Skill
6 rounds:
1 minute of calories on the bike or rower
20 seconds of rest
1 minute plank
20 seconds of rest
Use the skill work to get some supplemental conditioning before the workout; do your best to hold a consistent and reasonable pace on the machine across all 6 rounds, keeping in mind that you need to save energy for 10 minutes of deadlifts and burpees afterward. Record calorie total.
Workout of the Day
AMRAP in 10 minutes:
3-6-9-12-15-18-21…etc
Deadlift
Lateral burpee
Your deadlift weight should be light enough that you’re able to make it through the round of 9-12 unbroken. Don’t sacrifice good positioning in favor of going quicker. At 10 minutes, this workout is shorter than most, but is absolutely not a sprint, so pace it wisely.
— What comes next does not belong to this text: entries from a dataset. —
(* ===== verification/EventModels.v ===== *)
(** [packages/events/models.py]: commands, lineage, identities, persisted events,
    receipts and state logs.  A record's [..._check] is its [__post_init__]: it
    returns the record or raises; [dataclasses.replace] runs it again. *)
From S2P Require Import Prelude Sha256 PyTime PyDecimal Json Domain.
#[local] Open Scope Z_scope.

(* @ packages/events/models.py 13-15 EVENT_COMMAND_SCHEMA_VERSION *)
Definition EVENT_COMMAND_SCHEMA_VERSION : string := "event-command-2026.08.1".
Definition EVENT_DOMAIN_EVENT_VERSION : string := "1".
Definition EVENT_PRODUCER : string := "dayjaview.events".

(* @ packages/events/models.py 28-34 _canonical_json *)
Definition canonical_json (value : json) : string := dumps false value.

(* @ packages/events/models.py 37-39 _opaque_id *)
Definition opaque_id (prefix value : string) : string :=
  prefix +:+ "_" +:+ str_take 32 (sha256_hex value).

(** [if value is not None: _require_text(value)] *)
Definition require_opt_text (value : option string) : res unit :=
  match value with Some s => require_text s | None => Ok tt end.

Definition require_texts (values : list string) : res unit :=
  foldM (fun _ s => require_text s) tt values.

(* @ packages/events/models.py 42-49 LineageRef *)
Record LineageRef := mk_LineageRef {
  lr_kind : string;
  lr_identifier : string;
  lr_version : option string;
  lr_content_hash : option string
}.
#[export] Instance LineageRef_eq_dec : EqDecision LineageRef.
Proof. solve_decision. Defined.

(* @ packages/events/models.py 51-57 LineageRef.__post_init__ *)
Definition LineageRef_check (r : LineageRef) : res LineageRef :=
  _ ← require_text (lr_kind r);
  _ ← require_text (lr_identifier r);
  _ ← require_opt_text (lr_version r);
  _ ← require_opt_text (lr_content_hash r);
  Ok r.

(* @ packages/events/models.py 59-65 LineageRef.to_dict *)
Definition LineageRef_to_dict (r : LineageRef) : json :=
  JObj [("kind", JStr (lr_kind r)); ("identifier", JStr (lr_identifier r));
        ("version", JOpt (lr_version r)); ("contentHash", JOpt (lr_content_hash r))].

(* @ packages/events/models.py 79-90 EventInputMetadata *)
Record EventInputMetadata := mk_EventInputMetadata {
  im_message_id : string;
  im_source : string;
  im_source_sequence : Z;
  im_occurred_at : datetime;
  im_received_at : datetime;
  im_correlation_id : string;
  im_causation_id : option string;
  im_lineage : list LineageRef
}.
#[export] Instance EventInputMetadata_eq_dec : EqDecision EventInputMetadata.
Proof. solve_decision. Defined.

Definition lineage_key (r : LineageRef) : string * string * option string :=
  (lr_kind r, lr_identifier r, lr_version r).

(* @ packages/events/models.py 92-111 EventInputMetadata.__post_init__ *)
Definition EventInputMetadata_check (m : EventInputMetadata) : res EventInputMetadata :=
  _ ← require_texts [im_message_id m; im_source m; im_correlation_id m];
  _ ← require_opt_text (im_causation_id m);
  _ ← raise_if (im_source_sequence m <? 0) ValueError;
  _ ← require_aware (im_occurred_at m);
  _ ← require_aware (im_received_at m);
  _ ← raise_if (dt_lt (im_received_at m) (im_occurred_at m)) ValueError;
  _ ← raise_if (negb (bool_decide (NoDup (lineage_key <$> im_lineage m)))) ValueError;
  Ok m.

(* @ packages/events/models.py 113-123 EventInputMetadata.to_dict *)
Definition EventInputMetadata_to_dict (m : EventInputMetadata) : json :=
  JObj [("messageId", JStr (im_message_id m)); ("source", JStr (im_source m));
        ("sourceSequence", JNum (im_source_sequence m));
        ("occurredAt", JStr (isoformat (im_occurred_at m)));
        ("receivedAt", JStr (isoformat (im_received_at m)));
        ("correlationId", JStr (im_correlation_id m));
        ("causationId", JOpt (im_causation_id m));
        ("lineage", JList (LineageRef_to_dict <$> im_lineage m))].

(* @ packages/events/models.py 126-132 CanonicalEventIdentity *)
Record CanonicalEventIdentity := mk_CanonicalEventIdentity {
  ci_market_date : date;
  ci_canonical_theme_id : string;
  ci_catalyst_key : string
}.
#[export] Instance CanonicalEventIdentity_eq_dec : EqDecision CanonicalEventIdentity.
Proof. solve_decision. Defined.

(* @ packages/events/models.py 134-136 CanonicalEventIdentity.__post_init__ *)
Definition CanonicalEventIdentity_check (i : CanonicalEventIdentity)
    : res CanonicalEventIdentity :=
  _ ← require_texts [ci_canonical_theme_id i; ci_catalyst_key i]; Ok i.

(* @ packages/events/models.py 138-147 CanonicalEventIdentity.identity_key *)
Definition identity_key (i : CanonicalEventIdentity) : string :=
  opaque_id "eventkey"
    (canonical_json
       (JObj [("marketDate", JStr (date_isoformat (ci_market_date i)));
              ("canonicalThemeId", JStr (ci_canonical_theme_id i));
              ("catalystKey", JStr (ci_catalyst_key i))])).

(** The event id is derived from the identity key alone. *)
Definition event_id_of_key (key : string) : string := opaque_id "evt" key.

(* @ packages/events/models.py 149-151 CanonicalEventIdentity.event_id *)
Definition identity_event_id (i : CanonicalEventIdentity) : string :=
  event_id_of_key (identity_key i).

(* @ packages/events/models.py 153-159 CanonicalEventIdentity.to_dict *)
Definition CanonicalEventIdentity_to_dict (i : CanonicalEventIdentity) : json :=
  JObj [("marketDate", JStr (date_isoformat (ci_market_date i)));
        ("canonicalThemeId", JStr (ci_canonical_theme_id i));
        ("catalystKey", JStr (ci_catalyst_key i));
        ("identityKey", JStr (identity_key i))].

(* @ packages/events/models.py 162-167 EventVersions *)
Record EventVersions := mk_EventVersions {
  ev_calculation_version : string;
  ev_ranking_model_version : string;
  ev_membership_version : string;
  ev_baseline_version : option string
}.
#[export] Instance EventVersions_eq_dec : EqDecision EventVersions.
Proof. solve_decision. Defined.

(* @ packages/events/models.py 169-177 EventVersions.__post_init__ *)
Definition EventVersions_check (v : EventVersions) : res EventVersions :=
  _ ← require_texts [ev_calculation_version v; ev_ranking_model_version v;
                     ev_membership_version v];
  _ ← require_opt_text (ev_baseline_version v);
  Ok v.

(* @ packages/events/models.py 179-185 EventVersions.to_dict *)
Definition EventVersions_to_dict (v : EventVersions) : json :=
  JObj [("calculationVersion", JStr (ev_calculation_version v));
        ("rankingModelVersion", JStr (ev_ranking_model_version v));
        ("membershipVersion", JStr (ev_membership_version v));
        ("baselineVersion", JOpt (ev_baseline_version v))].

(* @ packages/events/models.py 201-204 ClassificationKind *)
Inductive ClassificationKind := INFOSTOCK_THEME | UNCLASSIFIED_CLUSTER | TEMPORARY_THEME.
#[export] Instance ClassificationKind_eq_dec : EqDecision ClassificationKind.
Proof. solve_decision. Defined.
(* @ packages/events/models.py 207-209 ClassificationCertainty *)
Inductive ClassificationCertainty := CERT_PROVISIONAL | CONFIRMED.
#[export] Instance ClassificationCertainty_eq_dec : EqDecision ClassificationCertainty.
Proof. solve_decision. Defined.
(* @ packages/events/models.py 212-215 ClassificationSource *)
Inductive ClassificationSource := LIVE_ENGINE | OPERATOR | INFOSTOCK.
#[export] Instance ClassificationSource_eq_dec : EqDecision ClassificationSource.
Proof. solve_decision. Defined.

(* @ packages/events/models.py 201-204 ClassificationKind *)
Definition ClassificationKind_value (k : ClassificationKind) : string :=
  match k with
  | INFOSTOCK_THEME => "INFOSTOCK_THEME"
  | UNCLASSIFIED_CLUSTER => "UNCLASSIFIED_CLUSTER"
  | TEMPORARY_THEME => "TEMPORARY_THEME"
  end.
(* @ packages/events/models.py 207-209 ClassificationCertainty *)
Definition ClassificationCertainty_value (c : ClassificationCertainty) : string :=
  match c with CERT_PROVISIONAL => "PROVISIONAL" | CONFIRMED => "CONFIRMED" end.
(* @ packages/events/models.py 212-215 ClassificationSource *)
Definition ClassificationSource_value (s : ClassificationSource) : string :=
  match s with
  | LIVE_ENGINE => "LIVE_ENGINE" | OPERATOR => "OPERATOR" | INFOSTOCK => "INFOSTOCK"
  end.

(* @ packages/events/models.py 218-226 EventClassification *)
Record EventClassification := mk_EventClassification {
  ec_classification_version : Z;
  ec_theme_id : string;
  ec_display_name : string;
  ec_kind : ClassificationKind;
  ec_certainty : ClassificationCertainty;
  ec_source : ClassificationSource;
  ec_changed_at : datetime
}.
#[export] Instance EventClassification_eq_dec : EqDecision EventClassification.
Proof. solve_decision. Defined.

(* @ packages/events/models.py 228-233 EventClassification.__post_init__ *)
Definition EventClassification_check (c : EventClassification) : res EventClassification :=
  _ ← raise_if (ec_classification_version c <? 1) ValueError;
  _ ← require_texts [ec_theme_id c; ec_display_name c];
  _ ← require_aware (ec_changed_at c);
  Ok c.

(* @ packages/events/models.py 235-244 EventClassification.to_public_dict *)
Definition EventClassification_to_public_dict (c : EventClassification) : json :=
  JObj [("classificationVersion", JNum (ec_classification_version c));
        ("themeId", JStr (ec_theme_id c)); ("displayName", JStr (ec_display_name c));
        ("kind", JStr (ClassificationKind_value (ec_kind c)));
        ("certainty", JStr (ClassificationCertainty_value (ec_certainty c)));
        ("source", JStr (ClassificationSource_value (ec_source c)));
        ("changedAt", JStr (isoformat (ec_changed_at c)))].

(* @ packages/events/models.py 259-277 CanonicalEvent *)
Record CanonicalEvent := mk_CanonicalEvent {
  ce_event_id : string;
  ce_identity_key : string;
  ce_market_date : date;
  ce_canonical_theme_id : string;
  ce_catalyst_key : string;
  ce_lifecycle_status : LifecycleStatus;
  ce_reconciliation_status : ReconciliationStatus;
  ce_state_version : Z;
  ce_state_policy_version : string;
  ce_classification : EventClassification;
  ce_first_detected_at : datetime;
  ce_changed_at : datetime;
  ce_last_source : string;
  ce_last_source_sequence : Z;
  ce_last_received_at : datetime;
  ce_lineage : list LineageRef;
  ce_versions : EventVersions
}.
#[export] Instance CanonicalEvent_eq_dec : EqDecision CanonicalEvent.
Proof. solve_decision. Defined.

(* @ packages/events/models.py 279-300 CanonicalEvent.__post_init__ *)
Definition CanonicalEvent_check (e : CanonicalEvent) : res CanonicalEvent :=
  _ ← require_texts [ce_event_id e; ce_identity_key e; ce_canonical_theme_id e;
                     ce_catalyst_key e; ce_state_policy_version e; ce_last_source e];
  _ ← raise_if (ce_state_version e <? 1) ValueError;
  _ ← raise_if (ce_last_source_sequence e <? 0) ValueError;
  _ ← require_aware (ce_first_detected_at e);
  _ ← require_aware (ce_changed_at e);
  _ ← require_aware (ce_last_received_at e);
  _ ← raise_if (dt_lt (ce_changed_at e) (ce_first_detected_at e)) ValueError;
  Ok e.

(* @ packages/events/models.py 302-321 CanonicalEvent.to_dict *)
Definition CanonicalEvent_to_dict (e : CanonicalEvent) : json :=
  JObj [("eventId", JStr (ce_event_id e)); ("identityKey", JStr (ce_identity_key e));
        ("marketDate", JStr (date_isoformat (ce_market_date e)));
        ("canonicalThemeId", JStr (ce_canonical_theme_id e));
        ("catalystKey", JStr (ce_catalyst_key e));
        ("lifecycleStatus", JStr (LifecycleStatus_value (ce_lifecycle_status e)));
        ("reconciliationStatus", JStr (ReconciliationStatus_value (ce_reconciliation_status e)));
        ("stateVersion", JNum (ce_state_version e));
        ("statePolicyVersion", JStr (ce_state_policy_version e));
        ("classification", EventClassification_to_public_dict (ce_classification e));
        ("firstDetectedAt", JStr (isoformat (ce_first_detected_at e)));
        ("changedAt", JStr (isoformat (ce_changed_at e)));
        ("lastSource", JStr (ce_last_source e));
        ("lastSourceSequence", JNum (ce_last_source_sequence e));
        ("lastReceivedAt", JStr (isoformat (ce_last_received_at e)));
        ("lineage", JList (LineageRef_to_dict <$> ce_lineage e));
        ("versions", EventVersions_to_dict (ce_versions e))].

(** ** Commands *)

(* @ packages/events/models.py 357-367 CreateEventCommand *)
Record CreateEventCommand := mk_CreateEventCommand {
  cc_metadata : EventInputMetadata;
  cc_identity : CanonicalEventIdentity;
  cc_display_name : string;
  cc_versions : EventVersions;
  cc_classification_kind : ClassificationKind;
  cc_classification_certainty : ClassificationCertainty;
  cc_classification_source : ClassificationSource
}.
#[export] Instance CreateEventCommand_eq_dec : EqDecision CreateEventCommand.
Proof. solve_decision. Defined.

(* @ packages/events/models.py 386-393 TransitionLifecycleCommand *)
Record TransitionLifecycleCommand := mk_TransitionLifecycleCommand {
  tc_metadata : EventInputMetadata;
  tc_event_id : string;
  tc_target : LifecycleStatus;
  tc_expected_state_version : Z;
  tc_reason : string;
  tc_policy_version : string
}.
#[export] Instance TransitionLifecycleCommand_eq_dec : EqDecision TransitionLifecycleCommand.
Proof. solve_decision. Defined.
If this is too high-impact of a way to start your week, check out the metcon option below.
standard: 115/85
rx: 155/105
sport: 185/135
metcon: 5×1:30 on/0:30 off*
*The metcon option (short for metabolic conditioning) is a new alternative to the workout of the day. It is a simple interval that takes the same amount of time as the class workout, and is meant to be done in-class, on the workout clock, after participating in the warm up and skill work. It can be done on the bike, rower, or ski erg, and is intended as a low-impact option for anyone who needs it, whether because of injury, preference, or the rhythm of their training cycle. Talk to your coach or reach out to Alex if you have any questions about how or when to incorporate this option, and happy cardio!